The slowdown in the national rental index was evidence that parts of the country were “clearly losing momentum” in the pace of rental growth, with Melbourne and Perth seeing increases for house and unit rents, respectively.
CoreLogic said the deceleration came despite rental vacancy rates continuing to tighten, with data showing the vacancy rate dropped to 1.1 per cent in the combined capital cities, while the regional vacancy rate reached 1.4 per cent.
Every capital city also saw fewer total rental listings in August, and CoreLogic said that reinforced “ongoing concerns around a lack of rental supply”.
“With dwelling approvals continuing to trend lower, especially across the medium-to-high-density sector, the outlook for additional rental supply remains dim,” it said.

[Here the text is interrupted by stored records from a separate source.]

Lemma rollBackToConflictTerm_wf n peer args reply rf :
  raft_wf n rf → 0 ≤ peer < n → ae_PrevLogIndex args ≤ last_index (logs rf) →
  ∃ rf' v, rollBackToConflictTerm peer args reply rf = Some rf' ∧
    conflictNextIndex args reply rf = Some v ∧
    rf' = set_nextIndex (<[Z.to_nat peer :=
            Z.min (Z.max v (first_index (logs rf))) (last_index (logs rf) + 1)]> (nextIndex rf)) rf ∧
    raft_wf n rf' ∧ role_step rf rf' ∧ stable rf' = stable rf.
Proof.
  intros Hwf Hp Hprev. pose proof (wf_log _ _ Hwf) as Hlog. unfold rollBackToConflictTerm.
  destruct (getFirstLog_wf rf Hlog) as (f & -> & Hf & _).
  destruct (getLatestLog_wf rf Hlog) as (g & -> & Hg & _). bind_simpl. rewrite Hf, Hg.
  destruct (conflictNextIndex_wf args reply rf Hlog Hprev) as (v & -> & Hv). bind_simpl.
  set (w := if last_index (logs rf) + 1 <? _ then _ else _).
  assert (Hw : w = Z.min (Z.max v (first_index (logs rf))) (last_index (logs rf) + 1)).
  { unfold w. pose proof (log_wf_last_first _ Hlog).
    destruct (Z.ltb_spec v (first_index (logs rf))), (Z.ltb_spec (last_index (logs rf) + 1) v);
    destruct (Z.ltb_spec (last_index (logs rf) + 1) (first_index (logs rf))); lia. }
  rewrite go_store_Some by (rewrite (wf_next _ _ Hwf); lia). bind_simpl.
  eexists _, v. rewrite Hw. split_and!; try done.
  - destruct Hwf. constructor; simpl; try done. unfold go_len in *. by rewrite length_insert.
  - split; [|done]. apply quiet_volatile; simpl; auto; lia.
Qed.

Lemma handleSnapShotReply_wf n peer args reply rf :
  raft_wf n rf → 0 ≤ peer < n →
  ∃ rf', handleSnapShotReply peer args reply rf = Some rf' ∧ raft_wf n rf' ∧ role_step rf rf' ∧
    (persisted rf → persisted rf') ∧
    (state rf' = state rf → currentTerm rf' = currentTerm rf → matchIndex rf' = matchIndex rf ∨
     (isValidLeader (is_Term args) rf = true ∧
      matchIndex rf' = <[Z.to_nat peer := is_LastIncludedIndex args]> (matchIndex rf))).
Proof.
  intros Hwf Hp. unfold handleSnapShotReply. destruct (isValidLeader _ rf) eqn:Hv.
  - destruct (Z.ltb_spec (currentTerm rf) (isr_Term reply)) as [Hlt|Hge].
    + destruct (updateTermAndStepDown_wf n (isr_Term reply) rf Hwf) as (rf' & -> & Hwf' & Hq & Hct & Hd & _).
      exists rf'. split_and!; try done; [intros _; by apply Hd|]. lia.
    + destruct (updateLogIndices_wf n peer (is_LastIncludedIndex args) rf Hwf Hp)
        as (rf' & -> & Hwf' & Hq & Hs & Hct & Hvf & Hst & Hn & Hm).
      exists rf'. split_and!; try done; [|auto].
      destruct Hq as [_ Hr]. injection Hr as R1 R2 R3 R4 R5 R6 R7. unfold persisted. congruence.
  - exists rf. split_and!; try done; auto.
Qed.

Lemma handleAppendReply_wf n peer args reply rf :
  raft_wf n rf → 0 ≤ peer < n →
  (isValidLeader (ae_Term args) rf = true → ae_PrevLogIndex args ≤ last_index (logs rf)) →
  ∃ rf', handleAppendReply peer args reply rf = Some rf' ∧ raft_wf n rf' ∧ quiet_step rf rf' ∧
    (persisted rf → persisted rf') ∧ logs rf' = logs rf ∧
    lastApplied rf' = lastApplied rf ∧ pendingSnapshot rf' = pendingSnapshot rf ∧ ReadSnapshot (persister rf') = ReadSnapshot (persister rf) ∧
    (commitIndex rf' ≠ commitIndex rf →
       isValidLeader (ae_Term args) rf = true ∧ aer_Success reply = true ∧ commit_rule rf rf') ∧
    (matchIndex rf' = matchIndex rf ∨
       (isValidLeader (ae_Term args) rf = true ∧ aer_Success reply = true ∧
        matchIndex rf' = <[Z.to_nat peer := ae_PrevLogIndex args + go_len (ae_Entries args)]> (matchIndex rf))).
Proof.
  intros Hwf Hp Hprev. unfold handleAppendReply. destruct (isValidLeader _ rf) eqn:Hv.
  2:{ exists rf. split_and!; try done; auto. }
  destruct (aer_Success reply) eqn:Hs; simpl.
  - destruct (acceptNewLogEntries_wf n peer args rf Hwf Hp)
      as (rf' & -> & Hwf' & Hq & Hpers & Hst & Hct & Hl & Ha & Hps & Hd & Hm & Hc).
    exists rf'. split_and!; try done; auto.
  - destruct (Z.ltb_spec (currentTerm rf) (aer_Term reply)) as [Hlt|Hge].
    + destruct (updateTermAndStepDown_wf n (aer_Term reply) rf Hwf) as (rf' & -> & Hwf' & [Hq Hr] & Hct & Hd & _).
      injection Hr as R1 R2 R3 R4 R5 R6 R7. destruct (Hd Hlt) as (_ & _ & Hpers & _ & Hm).
      exists rf'. split_and!; try done; auto.
    + destruct (rollBackToConflictTerm_wf n peer args reply rf Hwf Hp (Hprev eq_refl))
        as (rf' & v & -> & _ & -> & Hwf' & [Hq Hr] & Hst).
      eexists. split_and!; try done; auto.
Qed.

(** Kill only marks the peer. *)
Lemma Kill_wf n rf :
  raft_wf n rf → raft_wf n (Kill rf) ∧ role_step rf (Kill rf) ∧ stable (Kill rf) = stable rf.
Proof.
  intros Hwf. split_and!; [by destruct Hwf; constructor| |done]. split; [|done]. apply quiet_volatile; simpl; auto; lia.
Qed.

(** ** The applier *)

(** One iteration of the applier. *)
Lemma applier_wf n rf :
  raft_wf n rf →
  ∃ rf' act, applier rf = Some (rf', act) ∧ raft_wf n rf' ∧ quiet_step rf rf' ∧ (persisted rf → persisted rf') ∧
    logs rf' = logs rf ∧ commitIndex rf' = commitIndex rf ∧ matchIndex rf' = matchIndex rf ∧
    ReadSnapshot (persister rf') = ReadSnapshot (persister rf) ∧
    match act with
    | ApplierExit => rf' = rf ∧ dead rf = true
    | ApplierWait => rf' = rf ∧ pendingSnapshot rf = None ∧ commitIndex rf = lastApplied rf
    | ApplierSend (SnapshotMsg s t i) =>
        pendingSnapshot rf = Some (SnapshotMsg s t i) ∧ pendingSnapshot rf' = None ∧ lastApplied rf' = lastApplied rf
    | ApplierSend (CommandMsg c i) =>
        pendingSnapshot rf = Some (CommandMsg c i) ∨
        (pendingSnapshot rf = None ∧ pendingSnapshot rf' = None ∧
         i = lastApplied rf + 1 ∧ i ≤ commitIndex rf ∧ lastApplied rf' = i ∧
         ∃ e, log_at (logs rf) i = Some e ∧ Command e = c)
    | ApplierContinue => pendingSnapshot rf = None ∧ last_index (logs rf) < commitIndex rf
    end.
Proof.
  intros Hwf. pose proof (wf_log _ _ Hwf) as Hlog. pose proof (wf_applied _ _ Hwf) as Happ. unfold applier.
  destruct (killed rf) eqn:Hd; [by exists rf, ApplierExit|].
  destruct (_ && _) eqn:Hw.
  { apply andb_true_iff in Hw as [H1 H2%bool_decide_eq_true]. exists rf, ApplierWait. split_and!; try done; lia. }
  assert (Hvol : ∀ p a, first_index (logs rf) ≤ a ≤ commitIndex rf →
    let r := set_pendingSnapshot p (set_lastApplied a rf) in
    raft_wf n r ∧ quiet_step rf r ∧ (persisted rf → persisted r)).
  { intros p a Ha r. destruct Hwf. split_and!; [by constructor| |done]. apply quiet_volatile; simpl; auto; lia. }
  destruct (pendingSnapshot rf) as [msg|] eqn:Hp.
  - destruct (Hvol None (lastApplied rf)) as (H1 & H2 & H3); [lia|].
    exists (set_pendingSnapshot None rf), (ApplierSend msg). split_and!; try done. destruct msg; auto.
  - destruct (getFirstLog_wf rf Hlog) as (f & -> & Hf & _). bind_simpl. rewrite Hf.
    destruct (Z.ltb_spec (lastApplied rf) (first_index (logs rf))); [lia|].
    rewrite bool_decide_true, andb_true_r in Hw by done. apply Z.leb_gt in Hw.
    destruct (Z.ltb_spec (commitIndex rf) (lastApplied rf + 1)); [lia|].
    destruct (_ || _) eqn:Hout.
    + destruct (Hvol None (first_index (logs rf))) as (H1 & H2 & H3); [lia|].
      exists (set_lastApplied (first_index (logs rf)) rf), ApplierContinue.
      replace (set_pendingSnapshot None (set_lastApplied (first_index (logs rf)) rf))
        with (set_lastApplied (first_index (logs rf)) rf) in * by (unfold set_lastApplied, set_pendingSnapshot; simpl; by rewrite Hp).
      split_and!; try done. unfold last_index. lia.
    + destruct (log_at_is_Some (logs rf) (lastApplied rf + 1)) as [x Hx]; [unfold last_index; lia|].
      destruct (log_at_Some _ _ _ Hlog Hx) as (Hix & _ & _). assert (Hx' := Hx). unfold log_at in Hx'.
      rewrite Hx'. bind_simpl.
      destruct (Hvol None (lastApplied rf + 1)) as (H1 & H2 & H3); [lia|].
      replace (set_pendingSnapshot None (set_lastApplied (lastApplied rf + 1) rf))
        with (set_lastApplied (lastApplied rf + 1) rf) in * by (unfold set_lastApplied, set_pendingSnapshot; simpl; by rewrite Hp).
      eexists _, _. split; [done|]. split_and!; try done. right. rewrite Hix. split_and!; try done; try lia. eauto.
Qed.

Gross rental yields, or the difference between amount of income landlords make in a month and their investment costs (i.e. mortgage), have been “edging consistently lower” since April, which CoreLogic said was a “symptom of housing values rising slightly faster than rental rates in May”.
“With housing values continuing to rise and rental growth easing, it’s looking increasingly like we have moved through a peak in gross rental yields,” Mr Lawless said.
“Considering the higher cost of debt alongside higher taxes in some states and less depreciation benefits, it’s likely net rental yields have compressed further.”